- _Work task_: Leaving out every line that comes before the one containing "put_varint (f_kind f)", output the rest of the records exactly, the final line included.

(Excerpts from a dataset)
Lemma response_step_inv s buf :
  0 ≤ to_skip s → bytes_ok buf → match step s buf with Some x => wp x (λ x, 0 ≤ to_skip x.1) | None => True end.
Proof.
  intros Hs Hok. unfold step, response_incremental, response_step. destruct (Z.ltb_spec 0 (to_skip s)).
  { destruct buf; [done|]. cbn. lia. }
  destruct (frame_header buf) as [[[k l] n]|] eqn:Hf; [|done]. apply frame_header_length in Hf as [Hn Hl]; [|done].
  cbn [mbind option_bind]. destruct (k =? FRAME_HEADERS).
  - destruct (prefix_int.get_range buf _ _) as [sec|] eqn:Hr; [|done]. cbn [mbind option_bind].
    apply get_range_length in Hr as (_ & _ & ->). set (sec' := take _ _).
    assert (bytes_ok sec') as Hsec by (subst sec'; by apply bytes_ok_take, bytes_ok_drop).
    wp_step. pose proof (qpack.wp_find_slow sec' Hsec) as Hw. rewrite <- (qpack.find_fast _ Hsec) in Hw.
    eapply wp_mono; [exact Hw|]. intros found _. done.
  - destruct (_ && _); [done|]. cbn. lia.
Qed.

Lemma feed_inv r data :
  reader_ok r → bytes_ok data → wp (feed r data) reader_inv.
Proof.
  intros Hr Hd. rewrite feed_units by done. destruct Hr as [Hp Hs].
  assert (bytes_ok (pending r ++ data)) as Hok by by apply bytes_ok_app. unfold incremental.feed, to_state. cbn [fst snd].
  pose proof (incremental.wp_consume (λ s, 0 ≤ to_skip s) (mkState (skip r) (status r)) (pending r ++ data)
    response_step_inv Hs Hok) as Hw.
  destruct (consume _ _) as [[s rest]|[]] eqn:E; [|done|done]. cbn in Hw. destruct Hw as [Hs' Hrest].
  split; [by split|]. cbn. destruct s. by apply incremental.consume_stuck in E as [? _].
Qed.

Fixpoint feeds (r : ResponseReader) (pieces : list bytes) : res ResponseReader :=
  match pieces with
  | [] => Ok r
  | d :: pieces' => r ← feed r d; feeds r pieces'
  end.

Lemma feeds_units r pieces :
  reader_inv r → bytes_ok (concat pieces) → feeds r pieces = of_state <$> incremental.feeds (to_state r) pieces.
Proof.
  revert r. induction pieces as [|d pieces IH]; intros r [Hr Hrest] Hok; cbn [feeds incremental.feeds concat] in *.
  { by destruct r. }
  apply bytes_ok_app in Hok as [Hd Hok]. pose proof (feed_inv r d Hr Hd) as Hw. rewrite feed_units in * by done.
  destruct (incremental.feed (to_state r) d) as [[s rest]|e]; [|done]. cbn [fmap result_fmap mbind result_bind] in *.
  rewrite IH by done. unfold to_state, of_state. cbn. by destruct s.
Qed.

Lemma feeds_one r pieces :
  reader_inv r → bytes_ok (concat pieces) → feeds r pieces = feed r (concat pieces).
Proof.
  intros Hr Hok. rewrite feeds_units by done. destruct Hr as [Hr Hrest]. rewrite feed_units by done.
  by rewrite incremental.feeds_concat by (done || apply Hr).
Qed.

(** ** Whole streams of frames *)

Record frame := mkFrame { f_kind : Z; f_payload : bytes }.
Definition render_frame (f : frame) : bytes :=
  put_varint (f_kind f) ++ put_varint (zlen (f_payload f)) ++ f_payload f.
Definition frame_ok (f : frame) : Prop :=
  0 ≤ f_kind f < 2 ^ 62 ∧ zlen (f_payload f) < 2 ^ 62 ∧ bytes_ok (f_payload f) ∧
  (f_kind f = FRAME_GOAWAY → zlen (f_payload f) ≤ 2 ^ 20).
#[global] Instance frame_ok_dec f : Decision (frame_ok f).
Proof. unfold frame_ok. apply _. Defined.

(** The status a response ends up with: of the field sections that carry one,
    the last that is not informational. *)
Fixpoint response_status (st : Z) (fs : list frame) : res Z :=
  match fs with
  | [] => Ok st
  | f :: fs =>
      if f_kind f =? FRAME_HEADERS
      then found ← qpack.find_status (f_payload f); response_status (seen_after st found) fs
      else response_status st fs
  end.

- _Written solution_:
  put_varint (f_kind f) ++ put_varint (zlen (f_payload f)) ++ f_payload f.
Definition frame_ok (f : frame) : Prop :=
  0 ≤ f_kind f < 2 ^ 62 ∧ zlen (f_payload f) < 2 ^ 62 ∧ bytes_ok (f_payload f) ∧
  (f_kind f = FRAME_GOAWAY → zlen (f_payload f) ≤ 2 ^ 20).
#[global] Instance frame_ok_dec f : Decision (frame_ok f).
Proof. unfold frame_ok. apply _. Defined.

(** The status a response ends up with: of the field sections that carry one,
    the last that is not informational. *)
Fixpoint response_status (st : Z) (fs : list frame) : res Z :=
  match fs with
  | [] => Ok st
  | f :: fs =>
      if f_kind f =? FRAME_HEADERS
      then found ← qpack.find_status (f_payload f); response_status (seen_after st found) fs
      else response_status st fs
  end.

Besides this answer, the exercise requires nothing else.